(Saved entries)
*** Block opens ***

Lemma callbacks_once_witness :
  let p := Example.fresh true in
  let st := run p [TimerFires; Resolve 0 Example.strongMomentum; Click] in
  count isStart (effects st) = 2 /\
  count isComplete (effects st) + size (awaiting st) = 2 /\
  fst (settle p 1 (Rejected Example.timeout) st) = Normal tt.
Proof.
  intros p st.
  destruct (callbacks_once p st) as (_ & H2 & H3 & _ & H5).
  - apply reachable_run.
  - vm_compute. reflexivity.
  - vm_compute. reflexivity.
  - split; [exact H3|]. split; [exact H5|].
    eapply H2. vm_compute. reflexivity.
Defined.

Lemma logs_reset_on_start_witness :
  let p := Example.fresh false in
  let st := run p [Click; Resolve 0 Example.strongMomentum] in
  length (logs st) = 8 /\
  logs (step p st Click) = startupLogs p 8 /\
  awaiting (step p st Click) !! 1 = Some (startupLogs p 8).
Proof.
  intros p st.
  destruct (logs_reset_on_start p st Click) as (H1 & H2 & _).
  - vm_compute. reflexivity.
  - vm_compute. reflexivity.
  - split; [vm_compute; reflexivity|]. split.
    + apply H2. vm_compute. reflexivity.
    + exact H1.
Defined.

Lemma fallback_fields_witness :
  let p := Example.fresh false in
  let st := run p [Click] in
  exists fb,
    effects (step p st (Reject 0 Example.timeout))
    = effects st ++ [OnAnalysisComplete "AAPL" fb] /\
    fb !! "analysisTimestamp" = None /\
    fb !! "hasFullArticle" = None.
Proof.
  intros p st.
  destruct (fallback_fields p st 0 (startupLogs p 0) Example.timeout)
    as (fb & He & _ & H1 & _ & _ & H4).
  - vm_compute. reflexivity.
  - vm_compute. reflexivity.
  - exists fb. auto.
Defined.

(** * Rendering and the lifecycle at concrete inputs *)

Lemma summary_calls_succeed_witness :
  let p := Example.fresh false in
  let st := run p [Click; Resolve 0 Example.strongMomentum] in
  exists res,
    summary (render p st) = Some res /\ summaryCallsSucceed res.
Proof.
  intros p st.
  assert (match summary (render p st) with
          | Some _ => true
          | None => false
          end = true) as Hs by (vm_compute; reflexivity).
  destruct (summary (render p st)) as [res|] eqn:E; [|discriminate Hs].
  exists res. split; [reflexivity|].
  apply (summary_calls_succeed p st res).
  - apply reachable_run.
  - intros saved H. vm_compute in H. discriminate H.
  - exact E.
Defined.

Lemma start_button_starts_witness :
  let p := Example.fresh false in
  calls (step p (mount p) Click) = S (calls (mount p)).
Proof.
  intros p.
  destruct (start_button_starts p (mount p)) as (_ & _ & H).
  - constructor.
  - vm_compute. reflexivity.
  - apply H. vm_compute. reflexivity.
Defined.

Lemma running_view_witness :
  let p := Example.restored in
  let st := run p [Click] in
  analyzingBadge (render p st) = true /\ summary (render p st) = None.
Proof.
  intros p st.
  destruct (running_view p st) as (H1 & _ & _ & H4 & _).
  - apply reachable_run.
  - vm_compute. reflexivity.
  - vm_compute. reflexivity.
  - split; [exact H1|exact H4].
Defined.

Lemma failed_run_view_witness :
  let p := Example.restored in
  let st := run p [Click] in
  let v := render p (step p st (Reject 0 Example.timeout)) in
  summary v = None /\ completeBadge v = false /\ analyzeButton v = true.
Proof.
  intros p st v.
  destruct (failed_run_view p st 0 (startupLogs p 0) Example.timeout)
    as (_ & H2 & H3 & _ & H5 & _).
  - apply reachable_run.
  - vm_compute. reflexivity.
  - vm_compute. reflexivity.
  - split; [exact H2|]. split; [exact H3|exact H5].
Defined.

Lemma completed_run_view_witness :
  let p := Example.fresh false in
  let st := run p [Click] in
  let v := render p (step p st (Resolve 0 Example.strongMomentum)) in
  completeBadge v = true /\ reanalyzeButton v = true.
Proof.
  intros p st v.
  destruct (completed_run_view p st 0 (startupLogs p 0)
              Example.strongMomentum "buy")
    as (_ & H2 & _ & _ & H5 & _).
  - apply reachable_run.
  - vm_compute. reflexivity.
  - vm_compute. reflexivity.
  - vm_compute. reflexivity.
  - vm_compute. exact I.
  - split; [exact H2|exact H5].
Defined.

Lemma terminal_is_savedLogs_witness :
  let p := Example.fresh false in
  let st := run p [Click; Progress 0 "reading the news"] in
  let st' := step p st (Reject 0 Example.timeout) in
  exists res,
    result st' = Some res /\
    res !! "savedLogs" = Some (VLogs (logs st')).
Proof.
  intros p st st'.
  destruct (terminal_is_savedLogs p st (Reject 0 Example.timeout) 0
              (startupLogs p 0 ++ [entry 4 "reading the news" t_progress]))
    as (res & H1 & _ & H3 & _).
  - apply reachable_run.
  - vm_compute. reflexivity.
  - vm_compute. reflexivity.
  - vm_compute. reflexivity.
  - vm_compute. reflexivity.
  - exists res. split; [exact H1|exact H3].
Defined.

Lemma restore_after_run_witness :
  let p := Example.fresh false in
  let st := run p [Click] in
  let st' := step p st (Reject 0 Example.timeout) in
  let p' := mkProps Example.AAPL true true (Some (logs st')) (result st')
                    true in
  logs (mount p') = logs st' /\ complete (mount p') = true /\
  complete st' = false /\ effects (mount p') = [].
Proof.
  intros p st st' p'.
  destruct (restore_after_run p st 0 (startupLogs p 0)
              (Reject 0 Example.timeout) p')
    as (H1 & _ & H3 & _ & H5 & H6).
  - apply reachable_run.
  - vm_compute. reflexivity.
  - vm_compute. reflexivity.
  - vm_compute. reflexivity.
  - reflexivity.
  - reflexivity.
  - split; [exact H1|]. split; [exact H3|].
    split; [exact (H6 Example.timeout eq_refl)|exact H5].
Defined.

Lemma malformed_result_fails_witness :
  let p := Example.fresh false in
  let st := run p [Click] in
  exists log5 errorLog,
    effects (step p st (Resolve 0 ∅))
    = effects st
      ++ [OnAnalysisComplete "AAPL"
            (fallbackResult (startupLogs p 0 ++ [log5; errorLog]))] /\
    type log5 = t_success /\ type errorLog = t_error.
Proof.
  intros p st.
  destruct (malformed_result_fails p st 0 (startupLogs p 0) ∅) as [H _].
  - vm_compute. reflexivity.
  - vm_compute. reflexivity.
  - destruct H as (log5 & errorLog & He & H5 & Herr & _).
    + intros s Hs. vm_compute in Hs. discriminate Hs.
    + exists log5, errorLog. split; [exact He|]. split; [exact H5|exact Herr].
Defined.

Lemma placeholder_before_first_run_witness :
  let p := Example.fresh false in
  calls (mount p) = 0 /\ logs (mount p) = [].
Proof.
  intros p.
  destruct (placeholder_before_first_run p (mount p) FreshHint)
    as (H1 & H2 & _).
  - constructor.
  - vm_compute. reflexivity.
  - vm_compute. reflexivity.
  - split; [exact H1|exact H2].
Defined.

Lemma no_call_without_autoStart_witness :
  let p := Example.fresh false in
  dispatched (run p [TimerFires; Progress 0 "reading the news"; Unmount])
  = [].
Proof.
  intros p.
  destruct (no_call_without_autoStart p
              [TimerFires; Progress 0 "reading the news"; Unmount])
    as (_ & H & _).
  - vm_compute. reflexivity.
  - vm_compute. reflexivity.
  - exact H.
Defined.
(** * charm-azure: a shallow embedding of [lib/charms/layer/azure.py]

    The layer is glue around the [az] command line tool, the Juju hook
    tools and the unit's key-value store.  The embedding keeps that shape:
    every operation is a computation over an explicit unit state (the
    key-value store, the trace of [az] invocations, the log and the
    workload status), the outside world (the [az] tool, the HTTP
    endpoint, the file system, the hook tools) is a record of oracles, and
    the Python library functions the module calls but does not define
    ([json], [yaml], [base64], [bytes.decode], [str.format], the regular
    expression engine on patterns with metacharacters) are a second
    record. *)

From Stdlib Require Import ZArith Ascii String List Lia Bool.
From stdpp Require Import base option list gmap strings.
Lemma recover_with_within os volume bufsize :
  0 < bufsize -> forall self, recovers_within os volume bufsize self.
Proof.
  intros Hb. apply FatXOrphan_tree_ind. intros self IH path w.
  set (whole := join path (file_name self)).
  assert (forall w0 pre,
            trace w0 = trace w ++ entry_events volume self path ++ pre ->
            Forall (event_within bufsize path) pre ->
            announced pre = [] ->
            keeps w w0 ->
            exists w' evs,
              (for_each (children self)
                 (fun dirent => recover_with os volume bufsize dirent whole) ;;
               restore_timestamps os self whole) w0 = Return tt w' /\
              trace w' = trace w ++ evs /\
              Forall (event_within bufsize path) evs /\
              keeps w w' /\
              (makedirs_succeed os ->
               announced evs =
                 whole :: concat (List.map (preorder whole) (children self))))
    as Hinside.
  { intros w0 pre Hpre Hpin Hpan Hk0. run_M.
    destruct (for_each_recovers_within os volume bufsize _ IH whole w0)
      as (w1 & evs & -> & Ht1 & Hin1 & Hk1 & Ha1).
    destruct (restore_timestamps_frame os self whole w1)
      as (w' & tail & -> & Hf2 & Hd2 & Hv2 & Ht2 & Htail).
    exists w', (entry_events volume self path ++ pre ++ evs ++
                EvSetTs whole :: tail).
    split; [done |].
    split; [by rewrite Ht2, Ht1, Hpre, <- !app_assoc |].
    split.
    { repeat apply Forall_app_2; try done.
      - by repeat constructor.
      - eapply Forall_impl; [exact Hin1 |]. intros e.
        apply event_within_join.
      - constructor; [apply under_self |].
        by destruct Htail as [-> | ->]; repeat constructor. }
    split.
    { eapply keeps_trans; [exact Hk0 |]. eapply keeps_trans; [exact Hk1 |].
      unfold keeps. rewrite Hf2, Hd2, Hv2. apply keeps_refl. }
    intros Hm. rewrite !announced_app, Hpan, (Ha1 Hm).
    change (announced (entry_events volume self path)) with [whole].
    assert (announced (EvSetTs whole :: tail) = []) as ->
      by (by destruct Htail as [-> | ->]).
    simpl. by rewrite app_nil_r. }
  destruct (is_directory self) eqn:Hdir.
  - rewrite (recover_with_directory os volume bufsize self path w Hdir).
    fold whole.
    assert (preorder path self =
            whole :: concat (List.map (preorder whole) (children self))) as Hpre.
    { destruct self. simpl in *. by rewrite Hdir. }
    rewrite Hpre.
    destruct (decide (exists_at w whole)).
    + apply (Hinside (entered volume self path w) []);
        [by rewrite entered_trace, app_nil_r | done | done
        | exact (keeps_refl w)].
    + destruct (makedirs_fails os _ whole) eqn:Hm.
      * eexists _, (entry_events volume self path ++ [_; _]).
        split; [done |]. split; [simpl; by rewrite <- !app_assoc |].
        split; [repeat constructor; apply under_self |].
        split; [exact (keeps_refl w) |].
        intros Hall. by rewrite Hall in Hm.
      * apply (Hinside _ [EvMakedirs whole]).
        -- simpl. by rewrite <- !app_assoc.
        -- repeat constructor. apply under_self.
        -- done.
        -- split; [simpl; set_solver |]. by split.
  - destruct (recover_with_file_any os volume bufsize self path w Hdir Hb)
      as (w' & evs & tail & E & Ht & Htail & Hin & Han & Hd & Hv & Hno & Hyes).
    fold whole in Ht, Hno, Hyes.
    exists w', (entry_events volume self path ++ evs ++ EvSetTs whole :: tail).
    split; [exact E |]. split; [exact Ht |]. split.
    { repeat apply Forall_app_2; try done; [by repeat constructor |].
      constructor; [apply under_self |].
      by destruct Htail as [-> | ->]; repeat constructor. }
    split.
    { split; [by rewrite Hd |]. split; [| done].
      destruct (open_fails os (entered volume self path w) whole
                || bool_decide (whole ∈ dirs w)) eqn:Hr.
      - destruct (Hno eq_refl) as [-> _]. done.
      - destruct (Hyes eq_refl) as (pre & -> & _). intros q Hq.
        destruct (decide (whole = q)) as [<- | Hne];
          [rewrite lookup_insert_eq; eauto | by rewrite lookup_insert_ne]. }
    intros _. rewrite !announced_app, Han.
    change (announced (entry_events volume self path)) with [whole].
    assert (preorder path self = [whole]) as ->
      by (destruct self; simpl in *; by rewrite Hdir).
    assert (announced (EvSetTs whole :: tail) = []) as ->
      by (by destruct Htail as [-> | ->]).
    done.
Qed.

*** Block closes ***

[Work item] The word "errorLog" appears in how many lines of the records? Give the number only.

[Expected answer] 5